I don't know if there are tweaks in Python we can use to increase that limit though.

我不知道Python中是否有微调我们可以用来增加这个限制。

#1


6  

The difference is that ".*?.*?.*?.*?.*?.*?.*?.*?.*?.*?"*50000 can be reduced to ".*?", while "x"*50000 has to generate 50000 nodes in the FSM (or a similar structure used by the regex engine).

所不同的是,“。* ?。* ?。* ?。* ?。* ?。* ?。* ?。* ?。* ?。* ?”*50000可以降为“。*?”,而“x”*50000必须在FSM中生成50000个节点(或regex引擎使用的类似结构)。

EDIT: Ok, I was wrong. It's not that smart. The reason why "x"*50000 fails, but ".*?x"*50000 doesn't is that there is a limit on size of one "code item". "x"*50000 will generate one long item and ".*?x"*50000 will generate many small items. If you could split the string literal somehow without changing the meaning of the regex, it would work, but I can't think of a way to do that.

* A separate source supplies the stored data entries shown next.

(** What [describe] says fits the fields of the wire. *)
Lemma describe_fits content d :
  byte_list content -> zlen content < 2 ^ 62 -> describe content = Some d ->
  (String.length (ImageReader.si_version d) <= kMaxVersionStringLength)%nat /\ byte_list (si_hash d).
Proof.
  intros Hb Hf. unfold describe. pose proof (read_slot_spec content Hb Hf) as Hs.
  destruct (_ || _) eqn:El; [by rewrite Hs|]. apply orb_false_iff in El as [El _]. apply Nat.ltb_ge in El.
  destruct Hs as (hash & Ha & ->). cbn. intros [= <-]. cbn. split.
  - set (v := mkVersion (at_ content kOffsetVersionMajor) (at_ content kOffsetVersionMinor)
                (load_le16 content kOffsetVersionRevision) (load_le32 content kOffsetVersionBuild)).
    change (String.length (ver_str (v_major v) (v_minor v) (v_revision v) (v_build v)) <= kMaxVersionStringLength)%nat.
    rewrite ver_str_version. assert (version_ok v) as Hv.
    { unfold version_ok, v. cbn. split_and!; [apply at_u8; [done|unfold kOffsetVersionMajor; lia]|apply at_u8; [done|unfold kOffsetVersionMinor; lia]|
        apply load_le16_inv; [done|unfold kOffsetVersionRevision; lia]|apply load_le32_inv; [done|unfold kOffsetVersionBuild; lia]]. }
    pose proof (version_roundtrip v Hv) as Hp. unfold parse_version in Hp. destruct (_ || _) eqn:E; [done|].
    apply orb_false_iff in E as [_ E]. by apply Nat.ltb_ge in E.
  - eapply areas_bytes; [exact Hb| |exact Ha]. constructor.
Qed.

Lemma flash_slot m i slot p : flash_ok m -> images m !! i = Some p ->
  byte_list (slot_get p slot) /\ zlen (slot_get p slot) < 2 ^ 62.
Proof.
  intros Hf Hi. unfold flash_ok in Hf. rewrite Forall_lookup in Hf. destruct (Hf _ _ Hi) as (? & ? & ? & ?).
  by destruct slot.
Qed.

Lemma listing_length m : (length (listing m) <= 2 * length (images m))%nat.
Proof.
  unfold listing. assert (forall f : nat -> ImagePair -> list SlotEntry, (forall i p, length (f i p) <= 2)%nat ->
    (length (concat (imap f (images m))) <= 2 * length (images m))%nat) as H; [|apply H].
  - induction (images m) as [|p ps IH]; intros f Hf; [cbn; lia|]. cbn. rewrite length_app. specialize (IH (f ∘ S)).
    pose proof (Hf 0%nat p). unfold compose in IH at 1. specialize (IH ltac:(intros; apply Hf)). cbn in *. lia.
  - intros i p. unfold image_entries. cbn. repeat case_match; cbn; lia.
Qed.

(** The library can hold what the device lists: a device of up to eight images,
    none of whose hashes is longer than any hash is. *)
Definition listing_fits (m : BootModel) : Prop :=
  (length (images m) <= 8)%nat /\
  Forall (fun e => length (si_hash (e_content e)) <= kMaxImageHashLength)%nat (listing m).

Lemma wire_state_ok m : flash_ok m -> listing_fits m -> image_state_ok (wire_state (listing m)).
Proof.
  intros Hf [Hn Hh]. unfold image_state_ok, wire_state. cbn [slots split_status from_option]. split_and!; [| |done].
  - rewrite length_fmap. pose proof (listing_length m). unfold kMaxImages. lia.
  - apply Forall_fmap, Forall_forall. intros e He. rewrite Forall_forall in Hh. specialize (Hh e He).
    apply listing_elem in He as (i & slot & p & Hi & Hs & He). destruct (flash_slot m i slot p Hf Hi) as [Hb Hl].
    destruct (entry_fields _ _ _ _ _ He) as (Ei & Es & Ed). destruct (describe_fits _ _ Hb Hl Ed) as [Hv _].
    apply lookup_lt_Some in Hi. unfold slot_ok, wire_slot. cbn. split_and!; try (unfold fits; lia); try done.
    case_bool_decide as Hne; [done|]. cbn. split; [|done]. destruct (si_hash (e_content e)); [done|cbn; lia].
Qed.

Lemma array_ok n items : value_ok (S n) (Array items) = (u64 (zlen items) /\ Forall (value_ok n) items).
Proof. done. Qed.

(** A list of fields whose values are of the subset is a map of the subset. *)
Lemma fields_ok n l :
  Forall (fun f => Z.of_nat (String.length f.1) < 2 ^ 32 /\ from_option (value_ok (S n)) True f.2) l ->
  zlen l < 2 ^ 32 -> value_ok (S (S n)) (Map (fields_of l)).
Proof.
  intros Hl Hn. assert (entries_ok (value_ok (S n)) (fields_of l) /\ (length (fields_of l) <= 2 * length l)%nat) as [He Hlen].
  { clear Hn. induction Hl as [|[k [v|]] l [Hk Hv] Hl [IHe IHl]]; cbn [fields_of length fst snd from_option] in *; [done| |]; (split; [|lia]).
    - cbn [entries_ok]. split_and!; [apply text_ok; lia|done..].
    - done. }
  split; [|done]. unfold fits. split; [apply Z.div_pos; lia|]. apply Z.div_lt_upper_bound; lia.
Qed.

Lemma wire_state_value m : flash_ok m -> listing_fits m -> value_ok (kMaxDepth + 1) (state_response false (wire_state (listing m))).
Proof.
  intros Hf Hl. pose proof (wire_state_ok m Hf Hl) as (Hn & Hs & _).
  unfold state_response, wire_state in *. cbn [slots split_status] in *.
  change (kMaxDepth + 1)%nat with (S (S 7)). apply fields_ok; [|done].
  constructor; [|constructor; [|constructor]]; (split; [done|]); cbn [snd from_option fmap option_fmap option_map]; [|done].
  rewrite !length_fmap in *. unfold kMaxImages in *. rewrite array_ok. split; [rewrite !length_fmap; unfold fits; lia|].
  apply Forall_fmap, Forall_fmap, Forall_forall. intros e Hin. unfold compose.
  pose proof Hin as He. apply listing_elem in He as (i & slot & p & Hi & Hsl & He). destruct (flash_slot m i slot p Hf Hi) as [Hb Hlen].
  destruct (entry_fields _ _ _ _ _ He) as (Ei & Es & Ed). destruct (describe_fits _ _ Hb Hlen Ed) as [Hv Hhb].
  apply lookup_lt_Some in Hi. destruct Hl as [Hl8 Hhl]. unfold kMaxVersionStringLength in Hv.
  apply fields_ok; [|done]. unfold slot_fields, wire_slot.
  cbn [sl_image sl_slot sl_version sl_hash sl_bootable sl_pending sl_confirmed sl_active sl_permanent andb flag].
  rewrite Forall_forall in Hhl. specialize (Hhl e Hin). unfold kMaxImageHashLength in Hhl.
  rewrite !Forall_cons, Forall_nil. cbn [fst snd from_option]. split_and!; try done.
  - cbn. unfold fits. lia.
  - cbn. unfold fits. lia.
  - apply text_ok. lia.
  - case_bool_decide; [done|]. split; [done|]. unfold fits. lia.
Qed.

(** What the device answers to a state request, read back by the library's
    decoder, is the boot model's listing: each entry under its image and slot,
    with the version and the hash of the content, the hash present exactly when
    the image carries one, and its flags, in order and with nothing added. The
    device's codec and the library's share no code; the contents of the flash
    are any bytes. *)
Lemma device_table_read `{QDecoderLaws} m :
  flash_ok m -> listing_fits m -> complete decode_state (encode_state (listing m)) = Success (wire_state (listing m)).
Proof.
  intros Hf Hl. rewrite encode_state_response. apply (state_decodes false); [by apply wire_state_ok|].
  apply parse_encode, wire_state_value; done.
Qed.

(** ** An upload into a slot *)

Lemma slot_content_load slot b m m' :
  load_slot slot b m = Some m' ->
  slot_content m' slot = Some b /\ length (images m') = length (images m) /\
  config m' = config m /\ xip_active m' = xip_active m /\
  (forall s, s <> slot -> slot_content m' s = slot_content m s).
Proof.
  unfold load_slot, with_pair, slot_content. pose proof (Nat.div_mod slot 2 ltac:(lia)) as Hslot.
  pose proof (Nat.mod_upper_bound slot 2 ltac:(lia)) as Hw. revert Hslot Hw. generalize (slot mod 2)%nat as w. intros w Hslot Hw.
  destruct (images m !! (slot / 2)%nat) as [p|] eqn:Hi; [|done].
  cbn [option_bind]. intros [= <-]. cbn [images set_images config xip_active].
  rewrite list_lookup_insert_eq by (by eapply lookup_lt_Some). rewrite length_insert. cbn [option_bind].
  split_and!; [by destruct w|done..|]. intros s Hs.
  pose proof (Nat.div_mod s 2 ltac:(lia)). pose proof (Nat.mod_upper_bound s 2 ltac:(lia)).
  destruct (decide (s / 2 = slot / 2)%nat) as [E|E]; [|by rewrite list_lookup_insert_ne by done].
  rewrite E, list_lookup_insert_eq, Hi by (by eapply lookup_lt_Some). cbn [option_bind]. f_equal.
  destruct w as [|[|]], (s mod 2)%nat as [|[|]]; done || lia.
Qed.

(** The slot an upload goes to depends on nothing the upload changes. *)
Lemma upload_target_same m m' image :
  length (images m') = length (images m) -> config m' = config m -> xip_active m' = xip_active m ->
  upload_target m' image = upload_target m image.
Proof. intros Hl Hc Ha. unfold upload_target, direct_xip. by rewrite Hl, Hc, Ha. Qed.

Lemma upload_target_content m image slot :
  (xip_active m <= 1)%nat -> upload_target m image = Some slot -> is_Some (slot_content m slot).
Proof.
  intros Ha. unfold upload_target. destruct (_ <=? image)%nat eqn:El; [done|]. apply Nat.leb_gt in El. intros Hs.
  destruct (slot_content m slot) eqn:E; [done|]. apply slot_content_none in E.
  destruct (direct_xip m && _); injection Hs as <-; lia.
Qed.

Section receiving.
Context (file : bytes) (image slot : nat) (others : nat -> option bytes).

(** What the slot holds once [n] bytes of the file have been taken in. *)
Definition partly (n : nat) : bytes := take n file ++ replicate (length file - n) 0xFF.

(** The device between two packets of the file: the other slots as they were. *)
Record receiving (d : StubDevice) : Prop := {
  up_active : (xip_active (d_model d) <= 1)%nat;
  up_target : upload_target (d_model d) image = Some slot;
  up_others : forall s, s <> slot -> slot_content (d_model d) s = others s;
  up_session : match d_upload_slot d with
    | None => d_received d = 0%nat
    | Some s => s = slot /\ d_declared d = length file /\ (d_received d < length file)%nat /\
        slot_content (d_model d) slot = Some (partly (d_received d))
    end
}.

(** A packet: a piece of the file, the first one saying the length of the file
    and the image it is for. *)
Record packet (request : Value) (o : nat) (data : bytes) : Prop := {
  pk_off : get_uint "off" request = Some (Z.of_nat o);
  pk_data : find "data" request = Some (Bytes data);
  pk_piece : exists rest, drop o file = data ++ rest;
  pk_inside : (o < length file)%nat;
  pk_first : o = 0%nat -> get_uint "len" request = Some (zlen file) /\
    default 0 (get_uint "image" request) = Z.of_nat image
}.

(** What makes the device take a first packet. *)
Definition opens (data : bytes) : Prop :=
  kImageHeaderSize <= zlen data /\ read32 data 0 = Some kImageMagic /\ zlen file <= kSlotCapacity.

Definition offset_reply (n : nat) : bytes := w_map 1 ++ w_text "off" ++ w_uint (Z.of_nat n).

Lemma partly_write (o : nat) (data rest : bytes) :
  (o < length file)%nat -> drop o file = data ++ rest ->
  take o (partly o) ++ data ++ drop (o + length data) (partly o) = partly (o + length data).
Proof.
  intros Ho Hd. unfold partly. pose proof (length_drop file o) as Hl. rewrite Hd, length_app in Hl.
  rewrite take_app_le by (rewrite length_take; lia). rewrite take_take, Nat.min_id.
  rewrite drop_app_ge by (rewrite length_take; lia). rewrite length_take, Nat.min_l by lia.
  replace (o + length data - o)%nat with (length data) by lia. rewrite drop_replicate.
  rewrite <- (take_drop o file) at 3. rewrite take_app_ge by (rewrite length_take; lia).
  rewrite length_take, Nat.min_l by lia. replace (o + length data - o)%nat with (length data) by lia.
  rewrite Hd, take_app_length, <- app_assoc. do 3 f_equal. lia.
Qed.

Lemma partly_length n : (n <= length file)%nat -> length (partly n) = length file.
Proof. intros Hn. unfold partly. rewrite length_app, length_take, length_replicate. lia. Qed.

Lemma partly_whole : partly (length file) = file.
Proof. unfold partly. by rewrite Nat.sub_diag, firstn_all, app_nil_r. Qed.

(** Before anything has arrived the slot is erased to the length of the file. *)
Lemma begin_upload_spec m :
  (xip_active m <= 1)%nat -> upload_target m image = Some slot ->
  exists m', begin_upload slot (length file) m = Some m' /\ (xip_active m' <= 1)%nat /\
    upload_target m' image = Some slot /\ slot_content m' slot = Some (partly 0) /\
    (forall s, s <> slot -> slot_content m' s = slot_content m s).
Proof.
  intros Ha Ht. destruct (upload_target_content _ _ _ Ha Ht) as [content Hc]. unfold begin_upload.
  assert (exists m1, load_slot slot (replicate (length file) 0xFF) m = Some m1) as [m1 Hl].
  { destruct (load_slot slot _ m) eqn:E; [by eexists|]. apply load_slot_none, slot_content_none in E. congruence. }
  destruct (slot_content_load _ _ _ _ Hl) as (Hs & Hn & Hcf & Hx & Hfr). unfold load_slot in Hl. rewrite Hl. cbn [option_bind].
  eexists. split; [done|]. assert (slot_content m1 slot = Some (partly 0)) as Hp.
  { rewrite Hs. unfold partly. by rewrite Nat.sub_0_r. }
  rewrite <- (upload_target_same m m1) in Ht by done.
  assert (xip_active m1 <= 1)%nat by lia. by destruct (_ && _).
Qed.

编辑:好的,我错了。这并不是说聪明。为什么"x"*50000失败,但是"。?x"*50000不是指一个“代码项”的大小有限制。"x"*50000将产生一个长项目和"。*?x"*50000会产生很多小项目。如果你可以在不改变regex的意思的情况下将字符串字面量分割,它就可以工作,但是我想不出一个方法来实现它。

#2


1  

you want to match 50000 "x"s , correct??? if so, an alternative without regex

你想匹配50000 "x",对吗??? ??如果是的话,可以选择没有regex的选项

if "x"*50000 in mystring:
    print "found"

if you want to match 50000 "x"s using regex, you can use range

如果您想使用regex匹配50000“x”,可以使用range

>>> pat=re.compile("x{50000}")
>>> pat.search(s)
<_sre.SRE_Match object at 0xb8057a30>

on my system it will take in length of 65535 max

在我的系统里,它的长度是65535

>>> pat=re.compile("x{65536}")
Traceback (most recent call last):
  File "<stdin>", line 1, in <module>
  File "/usr/lib/python2.6/re.py", line 188, in compile
    return _compile(pattern, flags)
  File "/usr/lib/python2.6/re.py", line 241, in _compile
    p = sre_compile.compile(pattern, flags)
  File "/usr/lib/python2.6/sre_compile.py", line 529, in compile
    groupindex, indexgroup
RuntimeError: invalid SRE code
>>> pat=re.compile("x{65535}")
>>>

I don't know if there are tweaks in Python we can use to increase that limit though.

我不知道Python中是否有微调我们可以用来增加这个限制。